Итак, государственные чиновники по мере сил старались увидеть за христовщиной и скопчеством конспиративную организацию, а миссионеры и богословы — еретическую догматику. Однако наибольшую роль в создании мифологизированного образа «хлыстовщины» сыграли публицисты и популяризаторы конца 1860-х — 1870-х гг. Среди них необходимо прежде всего упомянуть В. И. Кельсиева, П. И.Мельникова-Печерского и Ф. В. Ливанова.
Жизнь В. И. Кельсиева (1835—1872) была весьма бурной. В двадцатипятилетнем возрасте, следуя в Северную Америку к месту службы, Кельсиев остался в Лондоне и примкнул к кружку Герцена. Здесь он участвовал в неподцензурном переводе Библии и занимался сбором материалов о русском старообрядчестве и сектантстве. Результатом его трудов стали четырехтомный «Сборник правительственных сведений о раскольниках» (Лондон, 1860—1862), предпоследний том которого занимала републикация исследования Даля — Надеждина, и двухтомное «Собрание постановлений по части раскола» (Лондон, 1863). Затем Кельсиев отправился в нижнее Подунавье, где собирался заняться революционной пропагандой среди раскольников. Хотя он и был избран старшиной казаков-некрасовцев, пропагандистские задачи, по-видимому, не были выполнены. В 1865 г. Кельсиев перебрался в Вену, а через два года сдался русским властям и получил прощение. Последние пять лет своей жизни он провел в Петербурге, занимаясь литературным трудом[43].

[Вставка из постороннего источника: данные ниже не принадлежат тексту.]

(* ===== verification/EndpointExamples.v ===== *)
(** * Concrete runs of the two ends

    The theorems of [Endpoints], [Messages] and [Traffic] on byte strings and the
    arithmetic primitives of [Instances]: an honest handshake, whose
    signatures are the parties' own, one message sent and received, and a
    conversation on an established connection. *)
From S2P Require Import Prelude RustStd Sizes Errors PacketType ConnectionState Common.
From S2P Require Import Duplex PingPayloads ClosePayloads Payloads.
From S2P Require Import HelloPayloads AuthPayloads E2eKeyPayloads Primitives ByteStreams Instances Codec Stream.
From S2P Require Import Connection Traffic Session E2e Auth Handshake Messages Endpoints.
From S2P Require Import CodecExamples CryptoExamples.

Definition nonce_32 : bytes := repeat x33 32.

Abbreviation phone := (connect (R := bytes) (W := bytes) [x61] alice_secret alice_dk
  (dsa_vk_encode (dsa_vk_of bob_dsa)) (dsa_to_seed alice_dsa) (dsa_vk_encode (dsa_vk_of alice_dsa))
  [x07]).
Abbreviation hub :=
  (serve (R := bytes) (W := bytes) [x62] (dsa_to_seed bob_dsa) bob_secret coins_5 nonce_32).

(** The two streams of the honest handshake, and what each end makes of them. *)
Lemma phone_and_hub :
  exists to_server to_client client shb ag resp st st',
    let d := mk_device_session [x61] alice_secret alice_dk client shb ag nonce_32 in
    let s := mk_server_session [x62] bob_secret coins_5 (ch_hello client) shb ag in
    phone (Connection_new Client, (to_client, [])) = (Ok d, st) /\
    hub (Connection_new Server, (to_server, [])) = (Ok (s, resp), st') /\
    device_ran (dsa_vk_encode (dsa_vk_of bob_dsa)) d /\ server_ran (dsa_to_seed bob_dsa) s.
Proof.
  destruct (honest_run (R := bytes) (W := bytes) [x61] alice_secret alice_dk [x62] bob_dsa bob_secret
    coins_5 alice_dsa [x07] nonce_32 eq_refl ltac:(done) eq_refl ltac:(done) ltac:(done) eq_refl
    (toy_kem_agrees _ _)) as (ws & wc & client & shb & ag & resp & Hc & Hs & _).
  destruct (Hc wc [] []) as (r1 & w1 & Ec & _); [symmetry; apply app_nil_r|].
  destruct (Hs ws [] []) as (r2 & w2 & Es & _); [symmetry; apply app_nil_r|].
  exists ws, wc, client, shb, ag, resp. do 2 eexists. cbv zeta.
  split; [exact Ec|]. split; [exact Es|]. split.
  - pose proof (st_wp_run _ _ _ _ _ _ (connect_wp [x61] alice_secret alice_dk (dsa_vk_encode (dsa_vk_of bob_dsa))
      (dsa_to_seed alice_dsa) (dsa_vk_encode (dsa_vk_of alice_dsa)) [x07] wc ([] : bytes) eq_refl
      ltac:(done) (zlen_dsa_vk _) (zlen_dsa_seed _) (zlen_dsa_vk _) ltac:(done)) Ec) as Hw.
    exact (proj1 (proj2 Hw)).
  - pose proof (st_wp_run _ _ _ _ _ _ (serve_wp [x62] (dsa_to_seed bob_dsa) bob_secret coins_5 nonce_32 ws ([] : bytes)
      eq_refl ltac:(done) (zlen_dsa_seed _)) Es) as Hw.
    exact (proj1 (proj2 (proj2 Hw))).
Qed.

Lemma handshake_completes_witness :
  exists to_server to_client d s resp client server,
    runs phone (Connection_new Client) to_client to_server d client /\
    runs hub (Connection_new Server) to_server to_client (s, resp) server /\
    c_state client = Established /\ c_state server = Established /\ ds_agreed d = ss_agreed s.
Proof.
  destruct (handshake_completes (R := bytes) (W := bytes) [x61] alice_secret alice_dk [x62] bob_dsa
    bob_secret coins_5 alice_dsa [x07] nonce_32 eq_refl ltac:(discriminate) eq_refl
    ltac:(discriminate) ltac:(discriminate) eq_refl (toy_kem_agrees _ _))
    as (ws & wc & d & s & resp & c & c' & Hc & Hs & _ & _ & (_ & E1 & _) & (_ & E2 & _) & He & _).
  exists ws, wc, d, s, resp, c, c'. auto.
Defined.

(** The only session of the device is the honest one, so the response the
    server accepts is no forgery. *)
Lemma device_authenticated_witness :
  exists to_server s resp st d,
    hub (Connection_new Server, (to_server, [])) = (Ok (s, resp), st) /\
    completed Server (ss_agreed s) (fst st) /\ ds_nonce d = nonce_32 /\
    (collision (ch_hello (ds_client d) ++ ds_server_hello d) (ss_client_hello s ++ ss_server_hello s) \/
     ag_keys (ds_agreed d) = ag_keys (ss_agreed s)).
Proof.
  destruct phone_and_hub as (ws & wc & client & shb & ag & resp & st & st' & _ & Es & Hd & _).
  set (d := mk_device_session _ _ _ _ _ _ _) in *. set (s := mk_server_session _ _ _ _ _ _) in *.
  pose proof (st_wp_run _ _ _ _ _ _ (device_authenticated [x62] (dsa_to_seed bob_dsa) bob_secret coins_5 nonce_32
    (dsa_vk_encode (dsa_vk_of bob_dsa)) [d] ws ([] : bytes) eq_refl ltac:(discriminate)
    (zlen_dsa_seed _) eq_refl (zlen_dsa_vk _) (Forall_cons_2 _ _ _ Hd (Forall_nil_2 _))) Es) as Hw.
  destruct Hw as (Hc & _ & Hag).
  destruct Hag as (d' & Hin & Hn & Hor).
  { intros _. exists d. split; [apply list_elem_of_here|reflexivity]. }
  exists ws, s, resp, st', d'. split; [exact Es|]. split; [exact Hc|]. split; [exact Hn|].
  destruct Hor as [|(_ & _ & Hk)]; [left; assumption|right]. apply Hk, toy_kem_agrees.
Defined.

Lemma server_authenticated_witness :
  exists to_client d st s,
    phone (Connection_new Client, (to_client, [])) = (Ok d, st) /\
    completed Client (ds_agreed d) (fst st) /\
    (collision (ch_hello (ds_client d)) (ss_client_hello s) \/
     ag_keys (ds_agreed d) = ag_keys (ss_agreed s)).
Proof.
  destruct phone_and_hub as (ws & wc & client & shb & ag & resp & st & st' & Ec & _ & _ & Hs).
  set (d := mk_device_session _ _ _ _ _ _ _) in *. set (s := mk_server_session _ _ _ _ _ _) in *.
  pose proof (st_wp_run _ _ _ _ _ _ (server_authenticated [x61] alice_secret alice_dk (dsa_vk_encode (dsa_vk_of bob_dsa))
    (dsa_to_seed alice_dsa) (dsa_vk_encode (dsa_vk_of alice_dsa)) [x07] (dsa_to_seed bob_dsa) [s]
    wc ([] : bytes) eq_refl ltac:(discriminate) (zlen_dsa_vk _) (zlen_dsa_seed _) (zlen_dsa_vk _)
    ltac:(discriminate) (zlen_dsa_seed _) (Forall_cons_2 _ _ _ Hs (Forall_nil_2 _))) Ec) as Hw.
  destruct Hw as (Hc & sh & Hsh & _ & Hag).
  destruct Hag as (s' & Hin & Hor).
  { intros _. exists s, sh. split; [apply list_elem_of_here|]. split; [exact Hsh|reflexivity]. }
  exists wc, d, st, s'. split; [exact Ec|]. split; [exact Hc|].
  destruct Hor as [|(_ & Hk)]; [left; assumption|right]. apply Hk, toy_kem_agrees.
Defined.

(** Bob has sent Alice one message, and it is the one she opens. *)
Lemma message_authenticity_witness :
  exists blob pt m,
    verify_and_decrypt blob (x25519_secret_bytes alice_secret) seed_64
      (dsa_vk_encode (dsa_vk_of bob_dsa)) = Ok pt /\ sm_blob m = blob /\ pt = sm_plaintext m.
Proof.
  destruct (e2e_delivery alice_secret seed_64 alice_dsa bob_secret seed_64 bob_dsa bob_secret coins_5
    nonce_12 [x68; x69] eq_refl eq_refl ltac:(discriminate) (toy_kem_agrees _ _))
    as (blob & He & _ & Hd).
  set (m := mk_sent_message bob_secret coins_5 nonce_12 [x68; x69] (x25519_public_of alice_secret)
    (kem_ek_bytes (kem_ek_of (kem_from_seed seed_64))) blob).
  assert (message_sent (dsa_to_seed bob_dsa) m) as Hm
    by (split; [reflexivity|split; [apply zlen_kem_ek|exact He]]).
  destruct (message_authenticity alice_secret seed_64 (dsa_vk_encode (dsa_vk_of bob_dsa))
    (dsa_to_seed bob_dsa) [m] blob [x68; x69] eq_refl (zlen_dsa_vk _) (zlen_dsa_seed _)
    (Forall_cons_2 _ _ _ Hm (Forall_nil_2 _))) as (m' & part & sig & sig' & Hin & _ & _ & _ & _ & Hp).
  - intros part sig Hb Hl _. exists m, sig. split; [apply list_elem_of_here|]. split; assumption.
  - exact Hd.
  - exists blob, [x68; x69], m. split; [exact Hd|]. split; [reflexivity|].
    apply list_elem_of_singleton in Hin as ->. apply Hp; [split; reflexivity|apply toy_kem_agrees].
Defined.

(** Both ends ping at once, then the client closes. *)
Definition example_network : network :=
  mk_network (fun role => mk_Connection role Established example_session) (fun _ => []).
Definition ping (n : Z) : payload_type Ping := mk_PingPayload n.
Definition goodbye : payload_type Close := mk_ClosePayload CloseReason_Normal [x62; x79; x65].
Definition example_schedule : list operation :=
  [Send Client Ping (ping 7); Send Server Ping (ping 9); Receive Client; Send Client Close goodbye;
   Receive Server; Receive Server; Receive Server].

Lemma example_established : established example_network.
Proof.
  intros role. split_and!; [done..| |by vm_compute].
  by apply linked_establish; [apply linked_new|].
Qed.

Lemma traffic_refines_queues_witness :
  fst (network_run example_schedule example_network)
  = [Ok None; Ok None; Ok (Some (mk_decoded 1 Ping (ping 9))); Ok None;
     Ok (Some (mk_decoded 1 Ping (ping 7))); Ok (Some (mk_decoded 2 Close goodbye)); end_of_stream] /\
  c_state (node (snd (network_run example_schedule example_network)) Server) = Closing.
Proof.
  destruct (traffic_refines_queues example_network example_schedule example_established)
    as [Ha Hs].
  - repeat (split || left || discriminate); reflexivity.
  - split; [rewrite Ha; reflexivity|]. apply Hs. split; reflexivity.
Defined.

В середине 1860-х гг. Кельсиев встречался с эмигрантами-скопцами в молдавском городе Галаце. Его впечатления от этих встреч, а также собственные соображения по поводу русских мистических сект легли в основу сообщения, прочитанного в Русском географическом обществе в 1867 г., и серии статей, опубликованных в петербургских журналах[44]. Если первая из этих работ (где преимущественно пересказываются беседы Кельсиева с галацкими скопцами) представляется более или менее достоверной (хотя не всегда ясно, действительно ли Кельсиев исходил из своих собственных наблюдений) и содержащей ряд любопытных подробностей о скопческой ритуалистике и легендарной традиции, то две последующие статьи вызывают по меньшей мере недоумение. В очерке «Богиня Авдотья» Кельсиев пересказывает свой явно вымышленный разговор с некоей «хлыстовской богородицей» о якобы бывающем во время сектантских радений свальном грехе, причастии ампутированной грудью и ритуальных человеческих жертвоприношениях. Нет никакого сомнения, что здесь Кельсиев опирался не на свои собственные записи, а на уже сложившуюся к этому времени антисектантскую полемическую традицию (см. об этом в главе 2). Что касается статьи «Божьи люди», то она представляет собой чрезвычайно сумбурную попытку истолкования культурной традиции русского сектантства в духе мифологической школы вообще и «Поэтических воззрений» А. Н. Афанасьева в частности. Здесь «святорусские двоеверы» репрезентируются одновременно и как продолжатели индоевропейских языческих традиций, и как наследники гностицизма вкупе с богомильством, а сектантские обряды и верования интерпретируются в связи с метеорологической символикой и магией плодородия. Показательно, в частности, как Кельсиев развивает тему кровавого сектантского причастия в рамках афанасьевской объяснительной стратегии:
Садится в чан с водой «пречистая дева» — весной земля под водой бывает, — в руках она держит над собой образ своего небесного жениха. Старухи — ведьмы-облака, враги брака солнца с землей, богини плотских сил мира — срезывают ей груди, не прикасаясь к ним руками, бросают их на кружки (тарелки), поедают трепещущее, теплое тело сосцев, источников плодородия. Дух сильнеет светом, плоть — питается соками...[45]
44
Кельсиев В. И. Святорусские двоеверы. I // Отечественные записки. 1867. Т. 174, № 10, отд. 1. С. 583-619; Кельсиев В. И. Святорусские двоеверы. Богиня Авдотья // Заря. 1869. Окт., отд. I. С. 1-30; Кельсиев В. И. Святорусские двоеверы. II. Божии люди // Заря. 1869. Нояб., отд. II. С. 1-36.